(Stored data)
+--
(** How far the lines above a pair match, and those below; and the rarest of
    the lines met. *)
Fixpoint left_loop (fuel : nat) (x : bgit_xd) (a_counts : list Z) (a b a0 b0 lft frequency : Z) : outcome (Z * Z) :=
  match fuel with
  | O => Ret (lft, frequency)
  | S fuel' =>
      if (a - lft - 1 >=? a0) && (b - lft - 1 >=? b0) then
        let* e := bgit_xd_eq x (a - lft - 1) (b - lft - 1) in
        if e then
          let lft := lft + 1 in
          let* frequency :=
            if frequency >? 1 then
              let* c := rd a_counts (a - lft - a0) in
              Ret (if c <? frequency then c else frequency)
            else Ret frequency in
          left_loop fuel' x a_counts a b a0 b0 lft frequency
        else Ret (lft, frequency)
      else Ret (lft, frequency)
  end.

Fixpoint right_loop (fuel : nat) (x : bgit_xd) (a_counts : list Z) (a b a0 a1 b1 rgt frequency : Z) : outcome (Z * Z) :=
  match fuel with
  | O => Ret (rgt, frequency)
  | S fuel' =>
      if (a + rgt <? a1) && (b + rgt <? b1) then
        let* e := bgit_xd_eq x (a + rgt) (b + rgt) in
        if e then
          let* frequency :=
            if frequency >? 1 then
              let* c := rd a_counts (a + rgt - a0) in
              Ret (if c <? frequency then c else frequency)
            else Ret frequency in
          right_loop fuel' x a_counts a b a0 a1 b1 (rgt + 1) frequency
        else Ret (rgt, frequency)
      else Ret (rgt, frequency)
  end.

(** The best run so far. *)
Record best_run := { best_a : Z; best_b : Z; best_len : Z; best_frequency : Z }.

(** The runs through the lines of the old side equal to the one at [b_ptr]. *)
Fixpoint places_loop (x : bgit_xd) (a_counts : list Z) (places : list bgit_line_ref) (acount a0 a1 b0 b1 b_ptr a_next b_next : Z)
    (best : best_run) : outcome (Z * best_run) :=
  match places with
  | [] => Ret (b_next, best)
  | r :: places' =>
      if lr_side r then places_loop x a_counts places' acount a0 a1 b0 b1 b_ptr a_next b_next best
      else
        let a := lr_position r in
        if a <? a_next then places_loop x a_counts places' acount a0 a1 b0 b1 b_ptr a_next b_next best
        else
          let* l := left_loop (Z.to_nat (a - a0)) x a_counts a b_ptr a0 b0 0 acount in
          let '(lft, frequency) := l in
          let* q := right_loop (Z.to_nat (a1 - a)) x a_counts a b_ptr a0 a1 b1 1 frequency in
          let '(rgt, frequency) := q in
          let run := lft + rgt in
          let b_next := if b_ptr + rgt >? b_next then b_ptr + rgt else b_next in
          let a_next := if a + rgt >? a_next then a + rgt else a_next in
          let best :=
            if (run >? best_len best) || (frequency <? best_frequency best) then
              {| best_a := a - lft; best_b := b_ptr - lft; best_len := run; best_frequency := frequency |}
            else best in
          places_loop x a_counts places' acount a0 a1 b0 b1 b_ptr a_next b_next best
  end.

Fixpoint histogram_loop (fuel : nat) (x : bgit_xd) (refs : list bgit_line_ref) (a_counts : list Z) (a0 a1 b0 b1 b_ptr : Z)
    (has_common : bool) (best : best_run) : outcome (bool * best_run) :=
  match fuel with
  | O => Ret (has_common, best)
  | S fuel' =>
      if b_ptr <? b1 then
        let* k := rd (x_ib x) b_ptr in
        let* h := rd (xf_hashes (x_b x)) k in
        let* l := line_at (x_b x) k in
        let key := {| lr_hash := h; lr_line := l; lr_position := b_ptr; lr_side := true |} in
        let* start := key_search (length refs) refs key 0 (len refs) in
        let places := key_run (drop (Z.to_nat start) refs) key in
        let acount := len (on_side false places) in
        let bcount := len (on_side true places) in
        let b_next := b_ptr + 1 in
        if negb (acount =? 0) && negb (bcount =? 0) then
          if acount <=? best_frequency best then
            let* r := places_loop x a_counts places acount a0 a1 b0 b1 b_ptr a0 b_next best in
            let '(b_next, best) := r in
            histogram_loop fuel' x refs a_counts a0 a1 b0 b1 b_next true best
          else histogram_loop fuel' x refs a_counts a0 a1 b0 b1 b_next true best
        else histogram_loop fuel' x refs a_counts a0 a1 b0 b1 b_next has_common best
      else Ret (has_common, best)
  end.

Definition bgit_xd_histogram `{Qsort} (bgit_xd_compare : comparison)
    (x : bgit_xd) (s : xd_arrays) (a0 a1 b0 b1 : Z) (need_min : bool) : outcome (Z * xd_arrays) :=
  let na := a1 - a0 in
  let nb := b1 - b0 in
  if refs_overflow na nb then Ret (-1, s)
  else
    let* refs := box_refs x a0 a1 b0 b1 in
    let refs := qsort bgit_line_ref_sort_cmp refs in
    let* a_counts := a_counts_loop (length refs) refs a0 (zeros (Z.max na 1)) in
    let* r := histogram_loop (Z.to_nat nb) x refs a_counts a0 a1 b0 b1 b0 false
                {| best_a := -1; best_b := -1; best_len := 0; best_frequency := 65 |} in
    let '(has_common, best) := r in
    if best_a best <? 0 then
      if negb has_common then
        let* s := mark_a x s a0 a1 in
        let* s := mark_b x s b0 b1 in
        Ret (0, s)
      else bgit_xd_myers_fallback bgit_xd_compare x s a0 a1 b0 b1 need_min
    else
      let* r := bgit_xd_compare x s a0 (best_a best) b0 (best_b best) need_min in
      let '(status, s) := r in
      if status =? 0 then bgit_xd_compare x s (best_a best + best_len best) a1 (best_b best + best_len best) b1 need_min
      else Ret (status, s).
+--
TASK DIRECTIONS ▸
Return precisely the lines of the records, starting with the line that holds "if refs_overflow na nb then Ret (-1, s)" and ending with the last one.

RESPONSE ▸
  if refs_overflow na nb then Ret (-1, s)
  else
    let* refs := box_refs x a0 a1 b0 b1 in
    let refs := qsort bgit_line_ref_sort_cmp refs in
    let* a_counts := a_counts_loop (length refs) refs a0 (zeros (Z.max na 1)) in
    let* r := histogram_loop (Z.to_nat nb) x refs a_counts a0 a1 b0 b1 b0 false
                {| best_a := -1; best_b := -1; best_len := 0; best_frequency := 65 |} in
    let '(has_common, best) := r in
    if best_a best <? 0 then
      if negb has_common then
        let* s := mark_a x s a0 a1 in
        let* s := mark_b x s b0 b1 in
        Ret (0, s)
      else bgit_xd_myers_fallback bgit_xd_compare x s a0 a1 b0 b1 need_min
    else
      let* r := bgit_xd_compare x s a0 (best_a best) b0 (best_b best) need_min in
      let '(status, s) := r in
      if status =? 0 then bgit_xd_compare x s (best_a best + best_len best) a1 (best_b best + best_len best) b1 need_min
      else Ret (status, s).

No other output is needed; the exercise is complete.